To further quantify agreement across all assessment methods, a pairwise Cohen κ analysis was performed for both malignancy classification and BI-RADS 4 subcategories. The results demonstrated substantial variability in agreement among raters, with consistently higher κ values in malignancy classification (κ range 0.26-0.74) compared to subcategory assignment (κ range 0.09-0.40). Detailed statistical metrics are provided in Multimedia Appendix 6.
Analysis of Diagnostic Errors by LLMs
To better understand the diagnostic behavior of the LLMs, we performed targeted misclassification analyses for DeepSeek-R1, the model with the best overall performance, and Claude 3 Opus, which showed unusually high sensitivity but low specificity.
DeepSeek-R1 incorrectly classified 86 pathologically benign BI-RADS 4 lesions as malignant. The most common diagnoses were fibroadenoma (n=29, 33.7%), adenosis (n=20, 23.3%), intraductal papilloma (n=7, 8.1%), and inflammatory lesions (n=6, 7.0%). As shown in Table 5, lesion size was the most prominent feature cited in the reasoning text, accounting for approximately 34% of false-positive errors. Misclassified benign lesions were significantly larger than correctly classified benign lesions (mean 17.4, SD 13.9 mm vs mean 11.5, SD 8.6 mm; P=.01).

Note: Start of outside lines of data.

(* ===== verification/Vnode.v ===== *)
(** * Operations of vnodes and file systems ([kern/include/vnode.h], [kern/include/fs.h])

    The tables of operations, for any type [St] of system states and any type
    [U] of transfers.  A vnode is a number.  An operation that hands back a
    vnode returns the result and the vnode, one that moves data the result and
    the transfer afterwards.  The stubs that fail are those of
    [kern/vfs/vfsfail.c]. *)

From S2P Require Import Prelude Machine.

(** The fields of [struct stat] a file system fills in *)
Record stat : Type := mk_stat { st_size : Z; st_mode : Z; st_nlink : Z; st_blocks : Z; st_dev : Z; st_rdev : Z; st_blksize : Z }.
Definition no_stat : stat := mk_stat 0 0 0 0 0 0 0.

Definition S_IFREG : Z := 0x1000.
Definition S_IFDIR : Z := 0x2000.
Definition S_IFCHR : Z := 0x6000.
Definition S_IFBLK : Z := 0x7000.
Definition NAME_MAX : Z := 255.

Abbreviation name := (list Z) (only parsing).

Record vnode_ops (St U : Type) : Type := mk_vnode_ops {
  vop_eachopen : Z → Z → M St Z;
  vop_reclaim : Z → M St Z;
  vop_read : Z → U → M St (Z * U);
  vop_readlink : Z → U → M St (Z * U);
  vop_getdirentry : Z → U → M St (Z * U);
  vop_write : Z → U → M St (Z * U);
  vop_ioctl : Z → Z → Z → M St Z;
  vop_stat : Z → M St (Z * stat);
  vop_gettype : Z → M St (Z * Z);
  vop_isseekable : Z → M St bool;
  vop_fsync : Z → M St Z;
  vop_mmap : Z → M St Z;
  vop_truncate : Z → Z → M St Z;
  vop_namefile : Z → U → M St (Z * U);
  vop_creat : Z → name → bool → Z → M St (Z * Z);
  vop_symlink : Z → name → name → M St Z;
  vop_mkdir : Z → name → Z → M St Z;
  vop_link : Z → name → Z → M St Z;
  vop_remove : Z → name → M St Z;
  vop_rmdir : Z → name → M St Z;
  vop_rename : Z → name → Z → name → M St Z;
  vop_lookup : Z → name → M St (Z * Z);
  vop_lookparent : Z → name → Z → M St (Z * (Z * name))
}.
Arguments mk_vnode_ops {St U}.
Arguments vop_eachopen {St U}.
Arguments vop_reclaim {St U}.
Arguments vop_read {St U}.
Arguments vop_readlink {St U}.
Arguments vop_getdirentry {St U}.
Arguments vop_write {St U}.
Arguments vop_ioctl {St U}.
Arguments vop_stat {St U}.
Arguments vop_gettype {St U}.
Arguments vop_isseekable {St U}.
Arguments vop_fsync {St U}.
Arguments vop_mmap {St U}.
Arguments vop_truncate {St U}.
Arguments vop_namefile {St U}.
Arguments vop_creat {St U}.
Arguments vop_symlink {St U}.
Arguments vop_mkdir {St U}.
Arguments vop_link {St U}.
Arguments vop_remove {St U}.
Arguments vop_rmdir {St U}.
Arguments vop_rename {St U}.
Arguments vop_lookup {St U}.
Arguments vop_lookparent {St U}.

(** A volume name may be missing. *)
Record fs_ops (St : Type) : Type := mk_fs_ops {
  fsop_sync : M St Z;
  fsop_getvolname : M St (option name);
  fsop_getroot : M St (Z * Z);
  fsop_unmount : M St Z
}.
Arguments mk_fs_ops {St}.
Arguments fsop_sync {St}.
Arguments fsop_getvolname {St}.
Arguments fsop_getroot {St}.
Arguments fsop_unmount {St}.

(** ** Operations that fail ([vfsfail.c]) *)

Section vopfail.
Context {St U : Type}.

Definition vopfail_uio_notdir (vn : Z) (u : U) : M St (Z * U) := mret (ENOTDIR, u).
Definition vopfail_uio_isdir (vn : Z) (u : U) : M St (Z * U) := mret (EISDIR, u).
Definition vopfail_uio_inval (vn : Z) (u : U) : M St (Z * U) := mret (EINVAL, u).
Definition vopfail_uio_nosys (vn : Z) (u : U) : M St (Z * U) := mret (ENOSYS, u).
Definition vopfail_mmap_isdir (vn : Z) : M St Z := mret EISDIR.
Definition vopfail_mmap_perm (vn : Z) : M St Z := mret EPERM.
Definition vopfail_mmap_nosys (vn : Z) : M St Z := mret ENOSYS.
Definition vopfail_truncate_isdir (vn pos : Z) : M St Z := mret EISDIR.
Definition vopfail_creat_notdir (vn : Z) (nm : name) (excl : bool) (mode : Z) : M St (Z * Z) := mret (ENOTDIR, 0).
Definition vopfail_symlink_notdir (vn : Z) (contents nm : name) : M St Z := mret ENOTDIR.
Definition vopfail_symlink_nosys (vn : Z) (contents nm : name) : M St Z := mret ENOSYS.
Definition vopfail_mkdir_notdir (vn : Z) (nm : name) (mode : Z) : M St Z := mret ENOTDIR.
Definition vopfail_mkdir_nosys (vn : Z) (nm : name) (mode : Z) : M St Z := mret ENOSYS.
Definition vopfail_link_notdir (dir : Z) (nm : name) (file : Z) : M St Z := mret ENOTDIR.
Definition vopfail_link_nosys (dir : Z) (nm : name) (file : Z) : M St Z := mret ENOSYS.
Definition vopfail_string_notdir (vn : Z) (nm : name) : M St Z := mret ENOTDIR.
Definition vopfail_string_nosys (vn : Z) (nm : name) : M St Z := mret ENOSYS.
Definition vopfail_rename_notdir (fromdir : Z) (fromname : name) (todir : Z) (toname : name) : M St Z := mret ENOTDIR.
Definition vopfail_rename_nosys (fromdir : Z) (fromname : name) (todir : Z) (toname : name) : M St Z := mret ENOSYS.
Definition vopfail_lookup_notdir (vn : Z) (path : name) : M St (Z * Z) := mret (ENOTDIR, 0).
Definition vopfail_lookparent_notdir (vn : Z) (path : name) (len : Z) : M St (Z * (Z * name)) := mret (ENOTDIR, (0, [])).
End vopfail.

Of the 193 extracted features, calcification descriptors constituted a significant proportion (n=49, 25.4%), encompassing both benign and suspicious subtypes. A representative example is illustrated in Figure 3A and B, where a large lobulated mass was upgraded by DeepSeek-R1 but was ultimately confirmed as fibroadenoma. In contrast, DeepSeek-R1 misclassified only 27 (8.7%) malignant cases as benign, primarily invasive ductal carcinoma (n=18, 66.7%) and ductal carcinoma in situ (n=9, 33.3%). Figure 3C and D illustrates a case classified as benign by DeepSeek-R1 but confirmed as ductal carcinoma in situ.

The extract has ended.